Stored items:
(* ===== verification/Runtime.v ===== *)
(** * The runtime in any interleaving

    The invariant of Serializable.v for all threads at once, through arrivals,
    turns and cancelled tasks. *)

From S2P Require Import Prelude Errors Constants Utf8 Base64url Json Strict Crypto Keys Metadata.
From S2P Require Import Registration Matrix RoomPolicy Documents Ssrf Site Tables Statements World Db.
From S2P Require Import Invariant Rows System Concurrent Isolation Discipline Serial Track History.
From S2P Require Import Interleaving Serializable.
From stdpp Require Import gmap.
#[local] Open Scope Z_scope.
#[local] Set Warnings "-clear-no-such-hyp".

(** ** What the other threads hold *)

Lemma in_delete {A} (l : list A) i j x : j <> i -> l !! j = Some x -> x ∈ delete i l.
Proof.
  intros Hij Hx. apply list_elem_of_lookup. destruct (decide (j < i)%nat) as [Hlt|Hge].
  - exists j. by rewrite list_lookup_delete_lt.
  - exists (pred j). rewrite list_lookup_delete_ge by lia. by replace (S (pred j)) with j by lia.
Qed.

Lemma delete_in {A} (l : list A) i x : x ∈ delete i l -> exists j, j <> i /\ l !! j = Some x.
Proof.
  intros (j & Hj)%list_elem_of_lookup. destruct (decide (j < i)%nat) as [Hlt|Hge].
  - exists j. rewrite list_lookup_delete_lt in Hj by lia. split; [lia|done].
  - exists (S j). rewrite list_lookup_delete_ge in Hj by lia. split; [lia|done].
Qed.

Lemma in_held_by_others i threads k :
  k ∈ held_by_others i threads <-> exists j t, j <> i /\ threads !! j = Some t /\ k ∈ locks_held t.
Proof.
  unfold held_by_others. rewrite list_elem_of_In, in_concat. split.
  - intros (L & (t & <- & Ht)%in_map_iff & Hk). apply list_elem_of_In, delete_in in Ht as (j & Hj & Ht).
    exists j, t. by rewrite list_elem_of_In.
  - intros (j & t & Hj & Ht & Hk). exists (locks_held t). split; [|by apply list_elem_of_In].
    apply in_map, list_elem_of_In. by eapply in_delete.
Qed.

Lemma insert_threads {A} (l : list A) i j (x y : A) :
  <[i := x]> l !! j = Some y -> j = i /\ y = x \/ j <> i /\ l !! j = Some y.
Proof. intros [(-> & -> & _)|[Hij Hj]]%list_lookup_insert_Some; [by left|right; by split]. Qed.

Section Runs.
Context `{Base64Laws} `{CryptoLaws} `{JsonTextLaws} `{JsonReader} `{!JsonReaderLaws}.
Variables (E : Env) (state : AppState).
Hypothesis Hlaws : EnvLaws (H2 := E).
Hypothesis Hstate : state_wf state.

#[local] Abbreviation thread_ok := (thread_ok E state).
#[local] Abbreviation world_ok := (world_ok E state).
#[local] Abbreviation db_origin := (db_origin (H3 := E) state).
#[local] Abbreviation post_origin := (post_origin (H3 := E) state).
#[local] Abbreviation script_of := (script_of (H3 := E) state).
#[local] Abbreviation act := (@act _ _ _ _ E state).
#[local] Abbreviation interleaved := (@interleaved _ _ _ _ E state).

(** No lock is held twice, and none is on an identifier still to be drawn. *)
Record runtime_ok (tr : list Event) (s : Runtime) : Prop := {
  ro_world : world_ok tr (rt_world s);
  ro_thread : forall i t, rt_threads s !! i = Some t ->
    thread_ok tr (w_db (rt_world s)) t /\ thread_below (w_seqs (rt_world s)) t;
  ro_disjoint : forall i j t t' k, i <> j -> rt_threads s !! i = Some t -> rt_threads s !! j = Some t' ->
    k ∈ locks_held t -> k ∉ locks_held t'
}.

(** The change of a turn: none, or that of one call of an event that arrived. *)
Definition call_change (tr : list Event) (d d' : Db) : Prop :=
  d' = d \/ exists e A (m : M A) next, e ∈ tr /\ part_of (Call m next) (script_of e) /\ serial E m d d'.

Lemma world_more l tr w : world_ok tr w -> world_ok (l ++ tr) w.
Proof.
  intros []. split; try done; [by apply db_more|]. eapply Forall_impl; [done|]. intros p. apply post_more.
Qed.

Lemma runtime_start ready last : runtime_ok [] (initial_runtime ready last).
Proof.
  split; [|by intros i t Hi|by intros i j t t' k _ Hi]. split; try done.
  split; split; by constructor.
Qed.

Lemma held_below tr s i k :
  runtime_ok tr s -> k ∈ held_by_others i (rt_threads s) -> id_below (w_seqs (rt_world s)) k.
Proof.
  intros Hs (j & t & _ & Ht & Hk)%in_held_by_others. destruct (ro_thread _ _ Hs j t Ht) as [_ Hb].
  destruct t as [|A prog next [tx|]]; cbn in Hk; try (by apply not_elem_of_nil in Hk).
  destruct Hb as [Hb _]. rewrite Forall_forall in Hb. by apply Hb.
Qed.

Lemma held_apart tr s i t k :
  runtime_ok tr s -> rt_threads s !! i = Some t -> k ∈ locks_held t -> k ∉ held_by_others i (rt_threads s).
Proof.
  intros Hs Ht Hk (j & t' & Hj & Ht' & Hk')%in_held_by_others. by apply (ro_disjoint _ _ Hs i j t t' k).
Qed.

Lemma runtime_arrive tr s e :
  runtime_ok tr s ->
  runtime_ok (e :: tr) {| rt_world := rt_world s; rt_threads := rt_threads s ++ [start (script_of e)] |}.
Proof.
  intros Hs. pose proof Hs as [Hw Ht Hd]. assert (Hnone : forall k, k ∉ locks_held (start (script_of e))).
  { intros k Hk. destruct (script_of e); by apply not_elem_of_nil in Hk. }
  split; cbn.
  - by apply (world_more [e]).
  - intros i t [Hi|(_ & [_ <-]%list_lookup_singleton_Some)]%lookup_app_Some.
    + destruct (Ht i t Hi) as [H1' H2']. split; [by apply (thread_more E state [e])|done].
    + split; [|by destruct (script_of e)]. apply (start_ok E state _ _ _ e); [|by left|constructor].
      apply event_script_ok; [done..|by left].
  - intros i j t t' k Hij [Hi|(Hl & [Hi <-]%list_lookup_singleton_Some)]%lookup_app_Some Hj Hk; [|by destruct (Hnone k)].
    apply lookup_app_Some in Hj as [Hj|(_ & [_ <-]%list_lookup_singleton_Some)]; [by eapply Hd|done].
Qed.

(** A turn, for all threads. *)
Lemma runtime_turn tr s i t t' w' :
  runtime_ok tr s -> rt_threads s !! i = Some t ->
  @turn E (held_by_others i (rt_threads s)) t (rt_world s) = Some (t', w') ->
  runtime_ok tr {| rt_world := w'; rt_threads := <[i := t']> (rt_threads s) |} /\
  evolves (w_db (rt_world s)) (w_db w') /\ call_change tr (w_db (rt_world s)) (w_db w').
Proof.
  intros Hs Hi Ht. pose proof Hs as [Hw Hth Hd]. destruct (Hth i t Hi) as [Hok Hbelow].
  destruct (turn_ok E state tr _ _ t t' w' Hw (fun k => held_below tr s i k Hs) Hok Hbelow
    (fun k => held_apart tr s i t k Hs Hi) Ht) as [].
  split; [|done]. split; cbn; [by split| |].
  - intros j x [[-> ->]|[Hj Hx]]%insert_threads; [done|]. destruct (Hth j x Hx) as [H1' H2'].
    split; [|by eapply thread_below_le]. eapply thread_agree; [|exact H1'].
    eapply agree_on_subset; [|exact ad_agree]. intros k Hk. apply in_held_by_others. by exists j, x.
  - intros a b x y k Hab [[-> ->]|[Ha Hx]]%insert_threads [[-> ->]|[Hb Hy]]%insert_threads Hk; try done.
    + intros Hk'. apply (ad_free k Hk), in_held_by_others. by exists b, y.
    + intros Hk'. apply (ad_free k Hk'), in_held_by_others. by exists a, x.
    + by apply (Hd a b x y k).
Qed.

Lemma runtime_cancel tr s i :
  runtime_ok tr s -> runtime_ok tr {| rt_world := rt_world s; rt_threads := <[i := Finished]> (rt_threads s) |}.
Proof.
  intros [Hw Hth Hd]. split; cbn; [done| |].
  - intros j x [[-> ->]|[Hj Hx]]%insert_threads; [done|by eapply Hth].
  - intros a b x y k Hab [[-> ->]|[Ha Hx]]%insert_threads [[-> ->]|[Hb Hy]]%insert_threads Hk; try done;
      try (by apply not_elem_of_nil in Hk); [apply not_elem_of_nil|by apply (Hd a b x y k)].
Qed.

Lemma act_ok tr s c s' :
  runtime_ok tr s -> act c s = Some s' ->
  runtime_ok (arrivals c ++ tr) s' /\ evolves (w_db (rt_world s)) (w_db (rt_world s')) /\
  call_change tr (w_db (rt_world s)) (w_db (rt_world s')).
Proof.
  intros Hs. destruct c as [e|i|i]; cbn [Concurrent.act arrivals app].
  - intros [= <-]. split; [by apply runtime_arrive|]. split; [done|by left].
  - intros (t & Hi & Ht)%bind_Some. apply bind_Some in Ht as ([t' w'] & Ht & [= <-]). by eapply runtime_turn.
  - intros [= <-]. split; [by apply runtime_cancel|]. split; [done|by left].
Qed.

Lemma interleaved_ok tr s : interleaved tr s -> runtime_ok tr s.
Proof. induction 1 as [ready last|tr s c s' _ IH Ha]; [apply runtime_start|by apply (act_ok tr s c s')]. Qed.
End Runs.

* [INSTRUCTIONS FOR THE TASK]
Retype only this portion of the data above: the line containing "runtime_ok tr s -> k", the line containing "intros Hs (j", and all lines between them, exactly.

* [TASK ANSWER]
  runtime_ok tr s -> k ∈ held_by_others i (rt_threads s) -> id_below (w_seqs (rt_world s)) k.
Proof.
  intros Hs (j & t & _ & Ht & Hk)%in_held_by_others. destruct (ro_thread _ _ Hs j t Ht) as [_ Hb].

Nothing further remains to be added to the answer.